Ivory Coast is following in the footsteps of Mongolia by adding a new three-word addressing method to its postal system. Letter writers can use a three-word phrase on an envelope instead of a street address.
British startup What3Words, is providing Ivory Coast’s postal operator, La Poste, with the new system. What3Words also supplies Mongolia. Both countries face similar problems when it comes to getting things delivered: insufficient street addresses. “Cote d’Ivoire has an incomplete address system; whilst some roads have names and numbers, the vast majority across the country don’t,” says Isaac Gnamba-Yao, La Poste’s chief executive.
The addressing system is so incomplete that a postal address is a “luxury,” Gnamba-Yao told the BBC. Instead, most mail is delivered to PO boxes rented from La Poste for collection, a “workaround” that can’t be scaled, he said.
The What3Words system generates a unique three-word phrase for every nine square meters on earth. For instance, La Poste’s office address would be toned.witty.lion in the three-word system instead of its street address which is: BP 641 Cidex 3 Abidjan, Abidjan Plateau, Avenue Bvd Mitterrand.
Ordinary Ivorians will have to look up a three-word address using La Poste’s free app. They can then write that address on an envelope and La Poste can convert that to GPS coordinates to be delivered. Gnamba-Yao says an extensive communications campaign is being devised to ensure people understand how to use the three-word system. This includes putting up physical signs in rural parts of the country, getting e-commerce firms, like Afrimarket, to use three-word addresses on checkout pages, and—naturally—through direct mail and leaflets.

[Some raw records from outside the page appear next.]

Lemma ticked_running W u st : 1 <= W -> Ticked W u st -> Running W u (settle registry st).
Proof.
  intros HW [Hnow Htasks Hstore Hw Hq Hslots Hlog].
  assert (Hls : length (slots st) = W) by (eapply len_lookups; exact Hslots).
  assert (Hlst : length (store st) = 2 * W) by (eapply len_lookups; exact Hstore).
  assert (Hlt : length (tasks st) = 2 * W) by (rewrite Htasks, length_map, length_seq; reflexivity).
  unfold settle. rewrite Hlt. replace (S (2 * W)) with (S (S (2 * W - 1))) by lia.
  destruct (Nat.lt_ge_cases u W) as [HuW|HuW].
  - (* the first run of slot [u] completes; the slot takes task [W + u] *)
    assert (Hsu : slots st !! u = Some (Some (first_run u))).
    { rewrite Hslots. destruct (Nat.ltb_spec u W); [|lia]. destruct (Nat.leb_spec u u); [reflexivity|lia]. }
    assert (Hdue : find_slot (is_due (now st)) (slots st) = Some u).
    { apply find_slot_at with (x := Some (first_run u)); [exact Hsu| |].
      - rewrite Hnow. unfold is_due, first_run. cbn [r_fin]. apply Nat.leb_refl.
      - intros j y Hj Hy. rewrite Hslots in Hy. destruct (Nat.ltb_spec j W); [|discriminate].
        destruct (Nat.leb_spec u j); [lia|]. destruct (Nat.leb_spec u (2 * j + W)); [|lia].
        injection Hy as <-. rewrite Hnow. unfold is_due, second_run. cbn [r_fin].
        apply Nat.leb_gt. lia. }
    assert (Hterm : entry_terminal st u = false).
    { unfold entry_terminal. rewrite Hstore. destruct (Nat.ltb_spec u (2 * W)); [|lia].
      rewrite done_time_first by exact HuW. destruct (Nat.ltb_spec u u); [lia|reflexivity]. }
    rewrite settle_loop_S, Hdue.
    rewrite (complete_ready u (first_run u) _ st Hsu eq_refl Hterm Hw).
    change (r_tid (first_run u)) with u. rewrite Hnow.
    match goal with |- Running _ _ (settle_loop _ _ (assign _ ?s)) => set (s1 := s) end.
    assert (Hn1 : now s1 = u) by exact Hnow.
    assert (Ht1 : tasks s1 = map task (seq 0 (2 * W))) by exact Htasks.
    assert (Hst1 : store s1 = <[u := EReady (PTuple (PInt (Z.of_nat u)) (PInt (Z.of_nat u))) u]> (store st)) by reflexivity.
    assert (Hw1 : forall h ws, waiters s1 !! h = Some ws -> ws = []) by (apply waiters_insert, Hw).
    assert (Hq1 : readyq s1 = seq (W + u) (W - u)) by exact Hq.
    assert (Hs1 : slots s1 = <[u := None]> (slots st)) by reflexivity.
    assert (Hl1 : log s1 = log st) by reflexivity.
    clearbody s1.
    unfold assign. rewrite Ht1, length_map, length_seq, assign_loop_S.
    assert (Hfs : find_slot is_idle (slots s1) = Some u).
    { rewrite Hs1. apply find_slot_at with (x := None); [rewrite list_lookup_insert_eq by lia; reflexivity|reflexivity|].
      intros j y Hj Hy. rewrite list_lookup_insert_ne in Hy by lia. rewrite Hslots in Hy.
      destruct (Nat.ltb_spec j W); [|discriminate].
      destruct (Nat.leb_spec u j); [lia|]. destruct (Nat.leb_spec u (2 * j + W)); [|lia].
      injection Hy as <-. reflexivity. }
    rewrite Hfs, Hq1. replace (W - u) with (S (W - S u)) by lia. cbn [seq].
    assert (Htk : tasks (set_readyq (seq (S (W + u)) (W - S u)) s1) !! (W + u) = Some (task (W + u))).
    { unfold set_readyq. cbn [tasks]. rewrite Ht1, lookup_map_seq.
      destruct (Nat.ltb_spec (W + u) (2 * W)); [reflexivity|lia]. }
    destruct (dispatch_fields u _ _ _ Htk) as (Hn2 & Ht2 & Hst2 & Hw2 & Hq2 & Hs2 & Hl2).
    set (s2 := dispatch registry u (W + u) _) in *. clearbody s2.
    unfold set_readyq in Hn2, Ht2, Hst2, Hw2, Hq2, Hs2, Hl2.
    cbn [now tasks store waiters readyq slots log] in Hn2, Ht2, Hst2, Hw2, Hq2, Hs2, Hl2.
    rewrite Hn1, second_run_eq in Hs2, Hl2. rewrite Hn1 in Hn2.
    assert (Hslot2 : forall i, slots s2 !! i = if i <? W then Some (slot_at W u i) else None).
    { intros i. rewrite Hs2, Hs1. destruct (decide (i = u)) as [->|Hne].
      - rewrite list_lookup_insert_eq by (rewrite length_insert; lia).
        destruct (Nat.ltb_spec u W); [|lia]. unfold slot_at.
        destruct (Nat.ltb_spec u u); [lia|]. destruct (Nat.ltb_spec u (2 * u + W)); [reflexivity|lia].
      - rewrite !list_lookup_insert_ne by congruence. rewrite Hslots.
        destruct (i <? W); [|reflexivity]. rewrite slot_step by lia. reflexivity. }
    rewrite assign_loop_busy.
    2: { apply find_slot_none_all. intros j y Hy. rewrite Hslot2 in Hy.
         destruct (Nat.ltb_spec j W); [|discriminate]. injection Hy as <-.
         unfold slot_at. destruct (u <? j); [reflexivity|]. destruct (Nat.ltb_spec u (2 * j + W)); [reflexivity|lia]. }
    rewrite settle_loop_S.
    replace (find_slot (is_due (now s2)) (slots s2)) with (@None nat).
    2: { symmetry. apply find_slot_none_all. intros j y Hy. rewrite Hslot2 in Hy.
         destruct (Nat.ltb_spec j W); [|discriminate]. injection Hy as <-. rewrite Hn2.
         unfold slot_at. destruct (Nat.ltb_spec u j).
         - unfold is_due, first_run. cbn [r_fin]. apply Nat.leb_gt. exact H0.
         - destruct (Nat.ltb_spec u (2 * j + W)); [|reflexivity].
           unfold is_due, second_run. cbn [r_fin]. apply Nat.leb_gt. exact H1. }
    constructor.
    + exact Hn2.
    + rewrite Ht2. exact Ht1.
    + rewrite Hst2, Hst1. apply (store_after W u (store st) u Hstore); [lia|apply done_time_first, HuW|].
      intros j Hj. unfold done_time in Hj. destruct (Nat.ltb_spec j W); lia.
    + rewrite Hw2. exact Hw1.
    + rewrite Hq2. f_equal. lia.
    + exact Hslot2.
    + intros p. rewrite Hl2, Hl1, elem_of_app, list_elem_of_singleton, Hlog. split.
      * intros [(i & Hi & [->|[Hlt' ->]])| ->].
        -- exists i. split; [exact Hi|left; reflexivity].
        -- exists i. split; [exact Hi|right; split; [lia|reflexivity]].
        -- exists u. split; [exact HuW|right; split; [lia|reflexivity]].
      * intros (i & Hi & [->|[Hle ->]]).
        -- left. exists i. split; [exact Hi|left; reflexivity].
        -- destruct (decide (i = u)) as [->|Hne]; [right; reflexivity|].
           left. exists i. split; [exact Hi|right; split; [lia|reflexivity]].
  - set (i0 := (u - W) / 2).
    destruct (decide (i0 < W /\ 2 * i0 + W = u)) as [[Hi0 He]|Hn].
    + (* the second run of slot [i0] completes; nothing is left to start *)
      assert (Hsu : slots st !! i0 = Some (Some (second_run W i0))).
      { rewrite Hslots. destruct (Nat.ltb_spec i0 W); [|lia].
        destruct (Nat.leb_spec u i0); [lia|]. destruct (Nat.leb_spec u (2 * i0 + W)); [reflexivity|lia]. }
      assert (Hdue : find_slot (is_due (now st)) (slots st) = Some i0).
      { apply find_slot_at with (x := Some (second_run W i0)); [exact Hsu| |].
        - rewrite Hnow. unfold is_due, second_run. cbn [r_fin]. apply Nat.leb_le. lia.
        - intros j y Hj Hy. rewrite Hslots in Hy. destruct (Nat.ltb_spec j W); [|discriminate].
          destruct (Nat.leb_spec u j); [lia|]. destruct (Nat.leb_spec u (2 * j + W)); [lia|].
          injection Hy as <-. reflexivity. }
      assert (Hterm : entry_terminal st (W + i0) = false).
      { unfold entry_terminal. rewrite Hstore. destruct (Nat.ltb_spec (W + i0) (2 * W)); [|lia].
        rewrite done_time_second. destruct (Nat.ltb_spec (2 * i0 + W) u); [lia|reflexivity]. }
      rewrite settle_loop_S, Hdue.
      rewrite (complete_ready i0 (second_run W i0) _ st Hsu eq_refl Hterm Hw).
      change (r_tid (second_run W i0)) with (W + i0). rewrite Hnow.
      match goal with |- Running _ _ (settle_loop _ _ (assign _ ?s)) => set (s1 := s) end.
      assert (Hq1 : readyq s1 = []).
      { unfold s1. cbn [readyq set_slots set_waiters set_store]. rewrite Hq. replace (W - u) with 0 by lia. reflexivity. }
      unfold assign. rewrite assign_loop_empty by exact Hq1.
      assert (Hslot1 : forall i, slots s1 !! i = if i <? W then Some (slot_at W u i) else None).
      { intros i. unfold s1. cbn [slots set_slots set_waiters set_store]. destruct (decide (i = i0)) as [->|Hne].
        - rewrite list_lookup_insert_eq by lia. destruct (Nat.ltb_spec i0 W); [|lia]. unfold slot_at.
          destruct (Nat.ltb_spec u i0); [lia|]. destruct (Nat.ltb_spec u (2 * i0 + W)); [lia|reflexivity].
        - rewrite list_lookup_insert_ne by congruence. rewrite Hslots.
          destruct (Nat.ltb_spec i W); [|reflexivity]. rewrite slot_step; [reflexivity|lia|].
          intros E. apply Hne. lia. }
      rewrite settle_loop_S.
      replace (find_slot (is_due (now s1)) (slots s1)) with (@None nat).
      2: { symmetry. apply find_slot_none_all. intros j y Hy. rewrite Hslot1 in Hy.
           destruct (Nat.ltb_spec j W); [|discriminate]. injection Hy as <-.
           unfold s1. cbn [now set_slots set_waiters set_store]. rewrite Hnow.
           unfold slot_at. destruct (Nat.ltb_spec u j); [lia|].
           destruct (Nat.ltb_spec u (2 * j + W)); [|reflexivity].
           unfold is_due, second_run. cbn [r_fin]. apply Nat.leb_gt. exact H1. }
      constructor; unfold s1; cbn [now tasks store waiters readyq slots log set_slots set_waiters set_store].
      * exact Hnow.
      * exact Htasks.
      * apply (store_after W u (store st) (W + i0) Hstore); [lia|rewrite done_time_second; exact He|].
        intros j Hj. unfold done_time in Hj. destruct (Nat.ltb_spec j W); lia.
      * apply waiters_insert, Hw.
      * rewrite Hq. replace (W - u) with 0 by lia. replace (W - S u) with 0 by lia. reflexivity.
      * exact Hslot1.
      * intros p. rewrite Hlog. split; intros (i & Hi & H); exists i; (split; [exact Hi|]);
          (destruct H as [H|[H1 H2]]; [left; exact H|right; split; [lia|exact H2]]).
    + (* nothing completes at [u] *)
      assert (Hno : forall i, i < W -> 2 * i + W <> u).
      { intros i Hi E. apply Hn. replace i0 with i; [lia|].
        unfold i0. replace (u - W) with (i * 2) by lia. rewrite Nat.div_mul; lia. }
      rewrite settle_loop_S.
      replace (find_slot (is_due (now st)) (slots st)) with (@None nat).
      2: { symmetry. apply find_slot_none_all. intros j y Hy. rewrite Hslots in Hy.
           destruct (Nat.ltb_spec j W); [|discriminate]. injection Hy as <-. rewrite Hnow.
           destruct (Nat.leb_spec u j); [lia|].
           match goal with |- context [if ?b then _ else _] => destruct b eqn:E end; [|reflexivity].
           apply Nat.leb_le in E. unfold is_due, second_run. cbn [r_fin]. apply Nat.leb_gt.
           assert (2 * j + W <> u) by (apply Hno; lia). lia. }
      constructor.
      * exact Hnow.
      * exact Htasks.
      * apply (store_idle W u (store st) Hstore). intros j Hj2 Hj. unfold done_time in Hj.
        destruct (Nat.ltb_spec j W); [lia|]. apply (Hno (j - W)); lia.
      * exact Hw.
      * rewrite Hq. replace (W - u) with 0 by lia. replace (W - S u) with 0 by lia. reflexivity.
      * intros i. rewrite Hslots. destruct (Nat.ltb_spec i W); [|reflexivity].
        rewrite slot_step; [reflexivity|lia|apply Hno; exact H].
      * intros p. rewrite Hlog. split; intros (i & Hi & H); exists i; (split; [exact Hi|]);
          (destruct H as [H|[H1 H2]]; [left; exact H|right; split; [lia|exact H2]]).
Qed.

What3Words makes money from these deals by licensing software that converts three-word addresses into GPS coordinates. Critics say that it’s a bad idea for national postal systems to be so dependant on a proprietary addressing system.
For instance, What3Words licensing terms prevents all sorts of activities that involve the automated extraction and publication of data from its database, including surveying an area after a natural disaster, or collecting census data, as Leigh Dodds, a British open data consultant, has pointed out. A user couldn’t connect to the What3Words database and scrape its data, example.
What3Words says the Red Cross and the United Nations already use its system in disaster relief situations, and they don’t violate its terms because they don’t republish the data in bulk. The perils of a proprietary database were made apparent to the British government, which is spending millions to rebuild a postcode registry after the national postal provider, Royal Mail, was privatized and took the original database with it.
While open-data advocates say national postal systems are making a mistake by using a proprietary addressing system, La Poste’s Gnamba-Yao is untroubled. “There are plenty of examples of private and government partnerships in place all over the world, this is not new,” he says. “The way the What3Words agreement is constructed gives us control over the technology that we are very happy with, and provides us a sustainable model to move forwards into the future.”
Perhaps most importantly to Gnamba-Yao and Ivory Coast’s population of over 22 million people, the three-word system just works. “What3Words provides an immediate solution for us,” he says.
Correction: An earlier version of this article said What3Words’ licensing terms prevent it from being used in mapping disaster areas; its terms prevent the automated extraction and republication of its data in bulk.